Siracusa. Anagrafe fantasma, uffici chiusi e la rabbia dei cittadini lasciati fuori. Cavallaro (FdI): «Disservizi inaccettabili»

di Redazione

Tutto bloccato e uffici comunali chiusi, decine di cittadini imbufaliti oggi davanti a via Ramacca. Non si può più tollerare che la città resti senza servizi essenziali, il consigliere Cavallaro afferma: "I siracusani non possono pagare le inefficienze dell'amministrazione. Chiesta l'audizione di dirigente e assessore"

Disagi e proteste questa mattina davanti all’ufficio anagrafe di via Ramacca, rimasto chiuso oltre l’orario di apertura. Intorno alle 9.30 numerosi cittadini si sono trovati ad attendere invano l’arrivo del personale, senza ricevere informazioni ufficiali sulle cause del ritardo.

A denunciare l’episodio è il consigliere comunale Paolo Cavallaro, capogruppo di Fratelli d’Italia al Vermexio, contattato direttamente da alcuni utenti rimasti bloccati fuori dall’ufficio. «Ho immediatamente chiamato la dirigente competente – spiega Cavallaro – che aveva già disposto l’assegnazione urgente di un dipendente per sopperire all’assenza o all’indisponibilità del personale ordinario. Il servizio è stato poi garantito, ma non senza disagi e fastidi per i cittadini».
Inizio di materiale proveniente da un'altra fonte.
(* ===== verification/RaftHarnessProps.v ===== *)
(** * Raft: what the property test asserts

    Every step of the harness is a step of the cluster of [RaftNet.v], or
    changes one node as a restart does; so the election safety, log matching
    and term assertions hold after every list of steps, whatever the clock and
    the randomness. The state machine safety assertion does not: a list of
    19 steps falsifies it. *)

From S2P Require Import Prelude Types Network Storage Raft RaftLocal RaftEvents RaftDurable.
From S2P Require Import RaftNet RaftNetLemmas RaftElection RaftLogs RaftTotal RaftChange RaftStorageFree RaftHarness.

Abbreviation Mem := (RaftMemoryStorage N).

Definition harness_cluster : gset NodeId := list_to_set harness_ids.

(** ** The vectors of the harness as the storage of a node *)
Definition save_all (ds : list (N * N)) (m : gmap N N) : gmap N N :=
  foldl (λ m d, <[d.1 := d.2]> m) m ds.

Definition hmem (h : Harness) (i : nat) : option Mem :=
  t ← persisted_term h !! i; vf ← persisted_voted_for h !! i; l ← persisted_log h !! i;
  ci ← persisted_commit_index h !! i; ds ← persisted_decisions h !! i;
  Some {| m_term := t; m_voted_for := vf; m_log := l; m_commit_index := ci;
          m_decisions := save_all ds ∅ |}.

Lemma set_at_Some {A} (l l' : list A) i x : set_at l i x = Some l' → l' = <[i := x]> l ∧ i < length l.
Proof. unfold set_at. case_bool_decide; naive_solver. Qed.

Lemma set_if_Some {A B} (o : option A) (f : A → option B) i (l l' : list B) x :
  set_if o f i l = Some l' → l !! i = Some x →
  l' !! i = Some (match o with Some a => default x (f a) | None => x end) ∧
  (∀ a, o = Some a → is_Some (f a)) ∧ ∀ j, j ≠ i → l' !! j = l !! j.
Proof.
  unfold set_if. intros Hs Hx. destruct o as [a|]; [|injection Hs as <-; naive_solver].
  destruct (f a) as [y|] eqn:Hf; [|done]. simpl in Hs. apply set_at_Some in Hs as [-> Hl].
  split_and!; [by rewrite list_lookup_insert_eq|naive_solver|]. intros j Hj.
  by rewrite list_lookup_insert_ne.
Qed.

Lemma hmem_Some h i m :
  hmem h i = Some m →
  persisted_term h !! i = Some (m_term m) ∧ persisted_voted_for h !! i = Some (m_voted_for m) ∧
  persisted_log h !! i = Some (m_log m) ∧ persisted_commit_index h !! i = Some (m_commit_index m) ∧
  ∃ ds, persisted_decisions h !! i = Some ds ∧ m_decisions m = save_all ds ∅.
Proof. unfold hmem. intros Hm. inv_bind. simplify_eq/=. eauto 8. Qed.

(** What one node's part of the harness is after a call into it. *)
Record node_at (h : Harness) (i : nat) (p : HNode) (m : Mem) : Prop := {
  na_node : h_nodes h !! i = Some p;
  na_mem : hmem h i = Some m;
}.

(** The parts of the other nodes are the same. *)
Definition others_same (h h' : Harness) (i : nat) : Prop :=
  h_ids h' = h_ids h ∧ ∀ j, j ≠ i → h_nodes h' !! j = h_nodes h !! j ∧ hmem h' j = hmem h j.

(** The pending state written out. *)
Definition truncated (p : HNode) (m : Mem) : list (LogEntry N) :=
  match pending_truncate_from p with Some i => vtruncate (m_log m) i | None => m_log m end.

Definition flush_mem (p : HNode) (m : Mem) : Mem := {|
  m_term := if pending_persist_term p then current_term p else m_term m;
  m_voted_for := if pending_persist_voted_for p then voted_for p else m_voted_for m;
  m_log := match pending_persist_log_from p with
           | Some a => truncated p m ++ default [] (vslice_from (log p) a)
           | None => truncated p m
           end;
  m_commit_index := if pending_persist_commit_index p then commit_index p else m_commit_index m;
  m_decisions := m_decisions m |}.

Lemma flush_persist_mem p m :
  (∀ a, pending_persist_log_from p = Some a → is_Some (vslice_from (log p) a)) →
  flush_persist (with_storage m p) =
    Some (with_storage (flush_mem p m) (drain_persist_intent p).1, Ok tt).
Proof.
  intros Hs. unfold flush_persist. simpl. unfold flush_mem, truncated.
  destruct (pending_persist_log_from p) as [a|]; simpl.
  - destruct (Hs a eq_refl) as [es He]. rewrite He. simpl.
    destruct (pending_persist_term p), (pending_persist_voted_for p), (pending_truncate_from p),
      (pending_persist_commit_index p); simpl; rewrite ?mem_truncate_eq; done.
  - destruct m, (pending_persist_term p), (pending_persist_voted_for p), (pending_truncate_from p),
      (pending_persist_commit_index p); simpl; rewrite ?mem_truncate_eq; done.
Qed.

Lemma harness_flush_spec n h h' p m :
  node_at h n p m → harness_flush n h = Some h' →
  let p' := (drain_persist_intent p).1 in
  ∃ m', flush_persist (with_storage m p) = Some (with_storage m' p', Ok tt) ∧
    node_at h' n p' m' ∧ others_same h h' n ∧ h_queue h' = h_queue h.
Proof.
  intros [Hp Hm] Hf. apply hmem_Some in Hm as (H1 & H2 & H3 & H4 & ds & H5 & H6).
  unfold harness_flush in Hf. rewrite Hp in Hf. cbn [mbind option_bind drain_persist_intent] in Hf.
  apply bind_Some in Hf as (ns & E0 & Hf). apply bind_Some in Hf as (ts & E1 & Hf).
  apply bind_Some in Hf as (vs & E2 & Hf). apply bind_Some in Hf as (ls & E3 & Hf).
  apply bind_Some in Hf as (ls' & E4 & Hf). apply bind_Some in Hf as (cs & E5 & Hf).
  injection Hf as <-. simpl in *. apply set_at_Some in E0 as [-> Hl].
  eapply set_if_Some in E1 as (T1 & _ & T2); [|exact H1].
  eapply set_if_Some in E2 as (V1 & _ & V2); [|exact H2].
  eapply set_if_Some in E3 as (L1 & _ & L2); [|exact H3].
  eapply set_if_Some in E4 as (M1 & M0 & M2); [|exact L1].
  eapply set_if_Some in E5 as (C1 & _ & C2); [|exact H4].
  rewrite H3 in L1. rewrite L1 in M0, M1. simpl in *.
  assert (∀ a, pending_persist_log_from p = Some a → is_Some (vslice_from (log p) a)) as Hs.
  { intros a Ha. rewrite Ha in M0. destruct (M0 a eq_refl) as [x Hx]. simpl in Hx.
    destruct (vslice_from (log p) a); [by eexists|done]. }
  exists (flush_mem p m). split; [by apply flush_persist_mem|].
  split; [split; simpl; [by rewrite list_lookup_insert_eq|]|split; [split; [done|]|done]].
  - unfold hmem. simpl. rewrite T1, V1, M1, C1, H5. simpl. f_equal. unfold flush_mem, truncated.
    rewrite H6. f_equal; try (by destruct (pending_persist_term p)); try (by destruct (pending_persist_voted_for p));
      try (by destruct (pending_persist_commit_index p)).
    rewrite H3. destruct (pending_persist_log_from p) as [a|]; [|by destruct (pending_truncate_from p)].
    destruct (Hs a eq_refl) as [es He]. simpl. rewrite He. by destruct (pending_truncate_from p).
  - intros j Hj. simpl. rewrite list_lookup_insert_ne by done. split; [done|]. unfold hmem. simpl.
    by rewrite T2, V2, M2, L2, C2 by done.
Qed.

Lemma save_decisions_mem (ds : list (Decision N)) (m : Mem) :
  save_decisions ds m =
    ({| m with m_decisions := save_all (map (λ d, (d_slot d, d_value d)) ds) (m_decisions m) |}, Ok tt).
Proof.
  revert m. induction ds as [|d ds IH]; intros m; [by destruct m|]. simpl. unfold sbind. simpl.
  by rewrite IH.
Qed.

Lemma save_all_app ds ds' m : save_all (ds ++ ds') m = save_all ds' (save_all ds m).
Proof. apply foldl_app. Qed.

Lemma harness_drain_spec n h h' p m :
  node_at h n p m → harness_drain n h = Some h' →
  let p' := (take_decisions p).1 in
  ∃ m' ds, drain_decisions (with_storage m p) = (with_storage m' p', Ok ds) ∧
    node_at h' n p' m' ∧ others_same h h' n ∧ h_queue h' = h_queue h.
Proof.
  intros [Hp Hm] Hd. apply hmem_Some in Hm as (H1 & H2 & H3 & H4 & ds & H5 & H6).
  unfold harness_drain in Hd. rewrite Hp in Hd. cbn [mbind option_bind take_decisions] in Hd.
  apply bind_Some in Hd as (ns & E0 & Hd). apply bind_Some in Hd as (old & E1 & Hd).
  apply bind_Some in Hd as (dss & E2 & Hd). injection Hd as <-.
  apply set_at_Some in E0 as [-> _]. apply set_at_Some in E2 as [-> Hl].
  rewrite H5 in E1. injection E1 as <-.
  unfold drain_decisions. simpl. rewrite save_decisions_mem.
  exists {| m with m_decisions :=
    save_all (map (λ d, (d_slot d, d_value d)) (pending_decisions p)) (m_decisions m) |},
    (pending_decisions p).
  split; [done|]. split; [split; simpl|split; [split; [done|]|done]].
  - rewrite list_lookup_insert_eq; [done|]. by eapply lookup_lt_Some.
  - unfold hmem. simpl. rewrite H1, H2, H3, H4. simpl. rewrite list_lookup_insert_eq by done.
    simpl. by rewrite save_all_app, H6.
  - intros j Hj. simpl. rewrite list_lookup_insert_ne by done. split; [done|]. unfold hmem. simpl.
    by rewrite list_lookup_insert_ne by done.
Qed.

(** ** The cluster a harness stands for *)
Record hrel (h : Harness) (σ : Net N Mem) : Prop := {
  hr_ids : h_ids h = harness_ids;
  hr_count : length (h_nodes h) = NUM_NODES;
  hr_node i id : harness_ids !! i = Some id → ∃ p m,
    node_at h i p m ∧ nodes σ !! id = Some (Up (with_storage m p)) ∧ leader_ok p;
  hr_queue from to msg : (from, to, msg) ∈ h_queue h → to ∈ harness_ids →
    mkPacket from to msg ∈ packets σ ∧ names_sender to from msg;
}.

Definition hinv (h : Harness) (σ : Net N Mem) : Prop :=
  hrel h σ ∧ safety_inv (λ v : N, v) harness_cluster σ.

Lemma harness_ids_nodup i j id :
  harness_ids !! i = Some id → harness_ids !! j = Some id → i = j.
Proof. assert (NoDup harness_ids) as Hd by (by refine (bool_decide_unpack _ _)). by eapply NoDup_lookup. Qed.

Lemma harness_id_lt i : i < NUM_NODES → is_Some (harness_ids !! i).
Proof. intros Hi. by apply lookup_lt_is_Some_2. Qed.

Lemma two_harness_nodes : 2 ≤ size harness_cluster.
Proof. vm_compute. lia. Qed.
(* ===== verification/Testing.v ===== *)
(** * Unit tests as definitions

    The unit tests of the repository are programs over the code: they build a
    protocol, change its fields, call its methods and assert. A test is
    translated into a computation over the state it builds; a panic of the code
    and a failed assertion are [None]. Evaluating the tests on the model checks
    the model against what the code's authors expect of it. *)

From S2P Require Import Prelude.

Section testing.
Context {S : Type}.

Definition Test (A : Type) : Type := S → option (S * A).

Definition tbind {A B} (m : Test A) (f : A → Test B) : Test B :=
  λ s, '(s, a) ← m s; f a s.

(** Direct access to the fields. *)
Definition modify (f : S → S) : Test unit := λ s, Some (f s, tt).

(** A method that cannot panic. *)
Definition lift {A} (f : S → S * A) : Test A := λ s, Some (f s).

(** A method that returns nothing. *)
Definition lift_opt (f : S → option S) : Test unit := λ s, (λ s, (s, tt)) <$> f s.

(** [assert!]. *)
Definition expect (f : S → bool) : Test unit := λ s, if f s then Some (s, tt) else None.

Definition passes (s : option S) (t : Test unit) : bool := is_some (s ≫= t).
End testing.
Arguments Test : clear implicits.

Declare Scope test_scope.
Delimit Scope test_scope with test.
Notation "'let!' x := m 'in' k" := (tbind m (λ x, k%test))
  (at level 200, x name, m at level 100, k at level 200, right associativity) : test_scope.
Notation "m ;; k" := (tbind m (λ _, k%test))
  (at level 100, k at level 200, right associativity) : test_scope.
(* ===== verification/RaftTests.v ===== *)
(** * Raft: the unit tests of the protocol

    The tests of [daccord/src/protocol/raft.rs] under the names they have
    there. The one on the JSON form of a message is left out. *)

From stdpp Require Import strings.
From S2P Require Import Prelude Types Storage Raft Testing.

Open Scope test_scope.

Module RaftTests.
Abbreviation TP := (RaftProtocol string (RaftMemoryStorage string)).
Abbreviation TOut := (list (Outgoing (RaftMessage string))).

Section tests.
(** The clock during the test and the jitter of the election timeout. *)
Context (e : Env).
Let now : Instant := env_now e.

Definition nid (n : string) : NodeId := mkNodeId n 1.
Definition ent (t : N) (v : string) : LogEntry string := mkEntry t v.

(** [raft(NodeId::new(n, 1), total, RaftConfig::default())]. *)
Definition raft (n : string) (total : nat) : option TP :=
  new e (nid n) total RaftConfig_default RaftMemoryStorage_new.

Definition receive (from : string) (msg : RaftMessage string) : Test TP TOut :=
  handle_message e (nid from) msg.
Definition tick : Test TP TOut := on_tick e now.
Definition submit (v : string) : Test TP TOut := propose e v.
Definition decisions : Test TP (list (Decision string)) := lift take_decisions.
Definition intent : Test TP (PersistIntent string) := lift drain_persist_intent.
Definition restore (t : N) (vf : option NodeId) (l : list (LogEntry string))
    (ds : list (N * string)) (ci : option N) : Test TP unit :=
  lift_opt (restore_state e t vf l ds ci).

(** [p.election_deadline = Instant::now() - d]. *)
Definition deadline_before (d : Duration) : Test TP unit :=
  modify (λ p, {| p with election_deadline := (now - d)%N |}).
Definition with_term (t : N) : Test TP unit := modify (λ p, {| p with current_term := t |}).
Definition with_log (l : list (LogEntry string)) : Test TP unit := modify (λ p, {| p with log := l |}).
(** [p.role = Role::Leader; p.current_term = t; p.leader = Some(me)]. *)
Definition as_leader (t : N) : Test TP unit :=
  modify (λ p, {| p with role := Leader; current_term := t; leader := Some (node_id p) |}).

(** An empty AppendEntries without a previous entry. *)
Definition heartbeat (t : N) (l : string) : RaftMessage string := AppendEntries t (nid l) None 0 [] None.

(** The message and the target of the first output. *)
Definition first_is (out : TOut) (f : RaftMessage string → bool) : bool :=
  match out !! 0 with Some o => f (message o) | None => false end.
Definition first_to (out : TOut) (n : string) : bool :=
  match target <$> out !! 0 with Some (Peer t) => bool_decide (t = nid n) | _ => false end.
Definition first_broadcast (out : TOut) : bool :=
  match target <$> out !! 0 with Some Broadcast => true | _ => false end.
(** [find_map] over the AppendEntriesResponses. *)
Definition find_response (out : TOut) : option (bool * option N) :=
  head (omap (λ o, match message o with
    | AppendEntriesResponse _ ok mi _ _ => Some (ok, mi) | _ => None end) out).
Definition values (l : list (LogEntry string)) : list string := value <$> l.
Definition slots (ds : list (Decision string)) : list (N * string) := (λ d, (d_slot d, d_value d)) <$> ds.
Definition role_is (r : Role) (p : TP) : bool := bool_decide (role p = r).

(** ** Construction *)
Definition new_raft_protocol_starts_as_follower : bool :=
  passes (raft "a" 3) (expect (λ p, role_is Follower p && (current_term p =? 0)%N && negb (is_some (voted_for p)))).

Definition is_idle_when_log_empty : bool := passes (raft "a" 3) (expect is_idle).
Definition quorum_for_three_nodes : bool := passes (raft "a" 3) (expect (λ p, quorum p =? 2)).
Definition quorum_for_five_nodes : bool := passes (raft "a" 5) (expect (λ p, quorum p =? 3)).

(** ** Elections *)
Definition election_timeout_starts_election : bool := passes (raft "a" 3) (
  deadline_before (from_millis 10);;
  let! out := tick in
  expect (λ p, role_is Candidate p && (current_term p =? 1)%N &&
    bool_decide (voted_for p = Some (node_id p)) && (length out =? 1) && first_broadcast out &&
    first_is out (λ m, match m with RequestVote 1 _ _ _ => true | _ => false end) &&
    bool_decide (node_id p ∈ votes_received p))).
(* ===== verification/Paxos.v ===== *)
(** * Paxos: the protocol state machine

    Models [PaxosProtocol] of [daccord/src/protocol/paxos.rs], every method of
    it, with and without the [multi-paxos] feature: the feature is the
    parameter [multi_paxos]. A method is a function on the protocol's record;
    [None] is a panic. A method reads the clock and the random generator
    through [PEnv]; the iteration order of a [HashMap] is that of [gmap]. *)

From S2P Require Import Prelude Types Storage.

Module Paxos.

(** The clock, and the random draw made for each slot. *)
Record PEnv := mkPEnv { now : Instant; draw : N → N }.

Inductive LeaderState :=
| LLeader (term : N)
| LFollower (leader : option NodeId) (last_contact : Instant)
| LCandidate.

Record ForwardedProposal (V : Type) := mkForwarded { sent_at : Instant; f_value : V }.
Arguments mkForwarded {V}. Arguments sent_at {V}. Arguments f_value {V}.

Record ElectionState (V : Type) := mkElection {
  e_proposal_number : ProposalNumber;
  e_since_slot : N;
  e_promises_received : gset NodeId;
  e_accepted : list (N * ProposalNumber * V);
}.
Arguments mkElection {V}. Arguments e_proposal_number {V}. Arguments e_since_slot {V}.
Arguments e_promises_received {V}. Arguments e_accepted {V}.

(** One slot: the proposer's and the acceptor's state of it. *)
#[projections(primitive)]
Record PaxosInstance (V : Type) := mkInstance {
  proposal_number : ProposalNumber;
  promises_received : gset NodeId;
  accepts_received : gset NodeId;
  highest_accepted : option (ProposalNumber * V);
  proposed_value : option V;
  highest_promised : option ProposalNumber;
  accepted : option (ProposalNumber * V);
  decided : bool;
  is_proposer : bool;
  nacked : bool;
  highest_seen_nack : option N;
  last_nack_time : option Instant;
  retry_count : N;
  last_send_time : option Instant;
  next_retry_at : option Instant;
}.
Arguments mkInstance {V}. Arguments proposal_number {V}. Arguments promises_received {V}.
Arguments accepts_received {V}. Arguments highest_accepted {V}. Arguments proposed_value {V}.
Arguments highest_promised {V}. Arguments accepted {V}. Arguments decided {V}.
Arguments is_proposer {V}. Arguments nacked {V}. Arguments highest_seen_nack {V}.
Arguments last_nack_time {V}. Arguments retry_count {V}. Arguments last_send_time {V}.
Arguments next_retry_at {V}.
Secondo il consigliere, quanto accaduto rappresenta solo l’ennesimo segnale di una criticità strutturale. «È evidente che esiste un serio problema di carenza di personale – sottolinea l’esponente di FdI – una vera e propria “coperta corta” che ha già determinato la chiusura di alcuni uffici comunali, come quelli della Borgata e di Grottasanta, e che oggi mette in crisi la regolare erogazione dei servizi essenziali».

Per fare chiarezza sull’accaduto e sullo stato complessivo dei servizi demografici in città, Cavallaro ha presentato un apposito ordine del giorno in quarta commissione, chiedendo l’audizione della dirigente e dell’assessore competente. «Devono riferire su quanto avvenuto oggi e fornire indicazioni puntuali sulla situazione attuale in tutte le zone della città. Proveremo a individuare soluzioni concrete, con l’auspicio che l’Amministrazione comunale le raccolga».

Nel mirino anche le scelte organizzative dell’ente. «Da una parte – aggiunge il consigliere – si attrezzano camper per portare i servizi in giro per la città, dall’altra si riducono gli uffici stabili e si sguarniscono quelli esistenti. È una contraddizione che penalizza i cittadini».

Il bilancio della mattinata è netto: «Oggi davanti all’ufficio anagrafe di via Ramacca c’erano decine di persone imbufalite. Una situazione che non deve più verificarsi, per nessuna ragione», conclude Cavallaro.